Celebrating SEMO’s LGBTQ+ Students, Faculty, Staff and Allies

Friday, August 27, 2021
Southeast students wave flags while posing for a photo at the LGBTQ+ and ally picnic on Aug. 25 at the Academic Terraces. Pride flags representing many different identities within the LGBTQ+ community were available at the picnic.
Photo by Emma Kratky

The sweltering 92-degree heat did not stop students and staff from attending the annual LGBTQ+ (Lesbian, Gay, Bisexual, Transgender and Queer) Ally Picnic, hosted by the LGBTQ+ Resource Center Aug. 25 at the Academic Terraces. The picnic was hosted from 11 a.m. to 1 p.m.

The event was an opportunity for LGBTQ+ students and allies to eat food, share stories and build community. The attendees consisted of mostly returning students, as well as faculty and staff, but there were a few new faces. Returning PRIDE club members checked in with first-time attendees to ensure they had a good experience.

Senior Rachel Davis discussed the importance of the event on a personal level.

“For me being from St. Louis, there’s not a lot of people who … are out in the community, so it was a big shock for me to come down to SEMO and meet all these people,” she said. “One of my friends I met freshman year was actually who got me involved, and I've been going [to PRIDE Club] ever since.”

The PRIDE Club, which stands for Peers Reinforcing Individual Diversity through Education, provides an opportunity for LGBTQ+ students and allies to gather and enjoy a welcoming environment to hang out and build community. Meetings are held Thursdays from 7 to 8 p.m. in the Center for Student Involvement, located on the second floor of the University Center.

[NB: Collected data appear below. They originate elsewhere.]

(** * CfdOF geometric matching: a shallow embedding of CfdTools.py

    The development covers the tolerant comparison [floatEqual], the
    single-element matcher [isSameGeometry] / [findElementInShape] and the
    bulk sort-merge matcher [matchFacesToTargetShape] of [CfdTools.py].

    Python floats are IEEE-754 binary64 values.  They are represented by the
    standard library's [spec_float] at precision 53 and maximal exponent
    1024, whose operations are executable and round to nearest even, as
    CPython's do. *)

From Stdlib Require Import ZArith Lia Bool DecimalString.
From Stdlib Require Import Floats.SpecFloat.
From stdpp Require Import base option list sorting gmap strings.

Local Open Scope Z_scope.

(** ** Python floats *)

Module PyFloat.

Definition float := spec_float.

Definition prec : Z := 53.
Definition emax : Z := 1024.

(** [a - b], [a * b], [abs(a)] *)
Definition sub (a b : float) : float := SFsub prec emax a b.
Definition mul (a b : float) : float := SFmul prec emax a b.
Definition abs (a : float) : float := SFabs a.

(** [a < b], [a <= b], [a > b] *)
Definition lt (a b : float) : bool := SFltb a b.
Definition le (a b : float) : bool := SFleb a b.
Definition gt (a b : float) : bool := SFltb b a.
(* ===== verification/JsCore.v ===== *)
(** * The fragment of JavaScript semantics the components rely on

    Values read from the backend are [number | null] or [string | null]:
    [option Z] and [option string], [None] standing for [null] (and for
    [undefined] produced by optional chaining [x?.f] on a null [x]).
    Numbers are integers here; [Scoring] shows the values stay in the
    range where IEEE doubles represent integers exactly. *)

From S2P Require Import Prelude.

(** [ToNumber] as used by [*] and [+]: [null] becomes [+0]. *)
Definition num_of (v : option Z) : Z :=
  match v with Some z => z | None => 0 end.

(** Truthiness of strings and numbers ([""], [0] and [null] are falsy). *)
Definition truthy_str (v : option string) : bool :=
  match v with Some s => negb (bool_decide (s = "")) | None => false end.
Definition truthy_num (v : option Z) : bool :=
  match v with Some z => negb (z =? 0) | None => false end.

(** [v || d] on a string and on a number. *)
Definition js_or_str (v : option string) (d : string) : string :=
  match v with Some s => if truthy_str v then s else d | None => d end.
Definition js_or_num (v : option Z) (d : Z) : Z :=
  match v with Some z => if truthy_num v then z else d | None => d end.

(** [v === s] between a nullable string and a string. *)
Definition strict_eq_str (v : option string) (s : string) : bool :=
  match v with Some t => bool_decide (t = s) | None => false end.
Notation "v === s" := (strict_eq_str v s) (at level 70) : lb_scope.

Lemma strict_eq_str_true v s : (v === s) = true <-> v = Some s.
Proof.
  destruct v as [t|]; simpl; [|done].
  rewrite bool_decide_eq_true. split; congruence.
Qed.

Lemma js_or_str_spec v d :
  js_or_str v d = match v with Some s => if bool_decide (s = "") then d else s | None => d end.
Proof. destruct v as [s|]; simpl; [by case_bool_decide|done]. Qed.

Lemma js_or_str_nonempty n d : n <> "" -> js_or_str (Some n) d = n.
Proof. intros Hn. rewrite js_or_str_spec. by case_bool_decide. Qed.

(** A non-empty default makes [v || d] non-empty. *)
Lemma js_or_str_User nm : js_or_str nm "User" <> "".
Proof. rewrite js_or_str_spec. destruct nm; [case_bool_decide|]; done. Qed.

(** For a number, [v || 0] is exactly [ToNumber v]. *)
Lemma js_or_num_zero v : js_or_num v 0 = num_of v.
Proof. destruct v as [z|]; simpl; [destruct (Z.eqb_spec z 0); simpl; lia|done]. Qed.

#[export] Hint Rewrite strict_eq_str_true js_or_num_zero : lb_rw.
(* ===== verification/Supabase.v ===== *)
(** * What the components observe of the Supabase client

    The client ([./supabase], not in the repository) is external; the
    components only see the settled value of each awaited call. These
    types list the outcomes the source distinguishes: the [error] field
    set, the [data] field, or a rejected promise. *)

From S2P Require Import Prelude.

(** [supabase.auth.getUser()]: [{ error }], [{ data: { user: null } }],
    a user with its id, or a rejection. *)
Inductive auth_response :=
  | AuthError
  | AuthNoUser
  | AuthUser (user_id : string)
  | AuthThrows.

(** A [from(...).select(...)] query, [.single()] or not: [{ error }]
    (for [.single()] also when there is not exactly one row),
    [{ data }], or a rejection. *)
Inductive query_response (A : Type) :=
  | QError
  | QOk (data : A)
  | QThrows.
Arguments QError {A}.
Arguments QOk {A} data.
Arguments QThrows {A}.

(** [supabase.auth.signOut()]: [{ error: null }], [{ error }], or a
    rejection. *)
Inductive signout_response :=
  | SignOutOk
  | SignOutError
  | SignOutThrows.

In addition to the PRIDE Club, Southeast also has an LGBTQ+ Resource Center located in Room 204 of the Center for Student Involvement. According to the university’s website, the center aims to “provide a comfortable and confidential environment for LGBTQ+ students, faculty and staff, or allies” and “works to increase LGBTQ+ awareness,” creating programs and events to “assist and celebrate the LGBTQ+ community on campus.”

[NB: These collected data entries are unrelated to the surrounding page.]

(** * Trading orchestration core: order pipeline, sniper engine, copy-trade engine

  A shallow embedding of the Python services
    - [services/trading_service.py]    (module [TradingService], and
      [Async] for its handlers as coroutines),
    - [services/sniper_service.py]     (modules [SniperService] and
      [SniperEngine]),
    - [services/copy_trade_service.py] (modules [CopyTradeService] and
      [CopyTradeSessions]),
    - [services/market_data_service.py] (module [MarketDataService], on
      the decoded JSON of the price feeds),
    - [utils/solana_manager.py]        (module [SolanaManager], and
      [OnDicts] for the reads the services make of its dicts),
  together with the part of the [base58] package they call.

  Conventions of the embedding.
    - Python [float] values (prices, executed amounts, wall-clock
      timestamps) are exact rationals [Q]; comparisons are the boolean
      comparisons of the source.  Rounding is not represented.  The two
      floats of an order request that the validation compares, amount and
      slippage, are [Py.float]: a rational, an infinity or NaN.
    - A value of a dict or of a JSON document whose type the source does
      not fix is a [SolanaManager.Value].
    - Python [int] values are [Z]; [str] is [string], one [ascii] per code
      point (code points below 256).
    - A [Dict[str, Dict]] registry is a [gmap string _]; a database table is
      the list of its rows in insertion order; the Redis cache is a
      [gmap string _] from key to cached value.
    - [datetime.now()], [uuid.uuid4()] and the answers of the chain client
      are inputs of the operation that reads them.
    - A [try]/[except Exception] block is an [option] or a sum whose failure
      branch is the handler of the source.
    - In the modules of the services a request handler runs from its first
      to its last statement.  For the order pipeline, whose handlers share
      the orders table and the cache, [Async] has the handlers as
      coroutines that give way at each [await] of the table or the cache,
      and the runs of [Lifecycle] are the schedules without interleaving.

  The modules of the services come first, with sample data ([Samples],
  [Cases]) and the vocabulary of the statements ([Views], [Lifecycle],
  [Async], [Measures], [Quotes]), then the properties. *)

From stdpp Require Import gmap strings list fin_maps pretty.
From Stdlib Require Import QArith Qminmax Lqa ZArith Ascii String Sorted.
Close Scope Q_scope.
Local Open Scope string_scope.

(** ** Python numbers *)

Module Py.

(** [x < y], [x <= y], [x > y], [x >= y] on floats, as booleans. *)
Definition lt (x y : Q) : bool := negb (Qle_bool y x).
Definition le (x y : Q) : bool := Qle_bool x y.
Definition gt (x y : Q) : bool := lt y x.
Definition ge (x y : Q) : bool := le y x.

(** A float as a request message carries it: a finite value, taken as the
    exact rational it stands for, an infinity, or NaN. *)
Inductive float := num (q : Q) | inf | neg_inf | nan.

(** [x <= y], [x < y] and [x > y] on such floats: a comparison with NaN on
    either side is [False]. *)
Definition float_le (x y : float) : bool :=
  match x, y with
  | nan, _ | _, nan => false
  | neg_inf, _ | _, inf => true
  | inf, _ | _, neg_inf => false
  | num a, num b => le a b
  end.
Definition float_lt (x y : float) : bool :=
  match x, y with
  | nan, _ | _, nan => false
  | inf, _ | _, neg_inf => false
  | neg_inf, _ | _, inf => true
  | num a, num b => lt a b
  end.
Definition float_gt (x y : float) : bool := float_lt y x.

(** [x / y]: raises [ZeroDivisionError] when [y] is zero. *)
Definition div (x y : Q) : option Q :=
  if Qeq_bool y 0 then None else Some (x / y)%Q.

(** [d.get(key, default)] on a key that may be absent. *)
Definition get {A} (field : option A) (dflt : A) : A :=
  match field with Some v => v | None => dflt end.

(** [str.isspace] on one code point below 256: the characters removed by
    [str.rstrip()] without argument. *)
Definition isspace (c : ascii) : bool :=
  let n := N_of_ascii c in
  ((9 <=? n) && (n <=? 13) || (28 <=? n) && (n <=? 32)
   || (n =? 133) || (n =? 160))%N.

Definition dropwhile {A} (p : A -> bool) : list A -> list A :=
  fix go l := match l with
              | [] => []
              | x :: l' => if p x then go l' else l
              end.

Although Southeast has many resources and a welcoming LGBTQ+ community, picnic attendees still desire more progress in how the university supports LGBTQ+ students.

“I feel like the PRIDE Club is severely underfunded. … I used to go there for a while, and they don’t have much money, and … I know a lot of it might be spent out-of-pocket, as well,” junior Joey O’Driscoll said.

O’Driscoll also mentioned their concerns about gender-neutral restroom facilities and residence halls.

“[We need] more gender-neutral bathrooms,” they said. “There’s only a few on campus. … And maybe more access to [queer housing]. In Vandiver, we are stuck living on gendered floors that we personally don’t feel aligned with. It’d be nice to have one in Towers or somewhere cheaper, as well.”

For more information about gender-neutral housing at Southeast, visit here, and for a map of gender-neutral restrooms on campus, visit here.

“My old school had a trans club. I want that here,” senior Sage Chiles said.

Davis also had some thoughts on what Southeast could do to extend the reach of the PRIDE Club.

“Having more [events] to get it out there and letting people know who don’t know about PRIDE that we have it on campus. If my friend hadn’t brought me here, I would not have known that any of this existed,” Davis said.

For Southeast students and staff who are not a part of the PRIDE Club or the LGBTQ+ community there are still many ways to be a good ally.

“It sounds really cliché, but just to be a good listener, whether it’s your friend or somebody you don’t know … and if they need someone to rant to, to talk to, be there. Be that person,” Davis said. “But the other thing that I would say is be respectful to everybody ... because you don’t know what someone is going through and how they’re feeling about things.”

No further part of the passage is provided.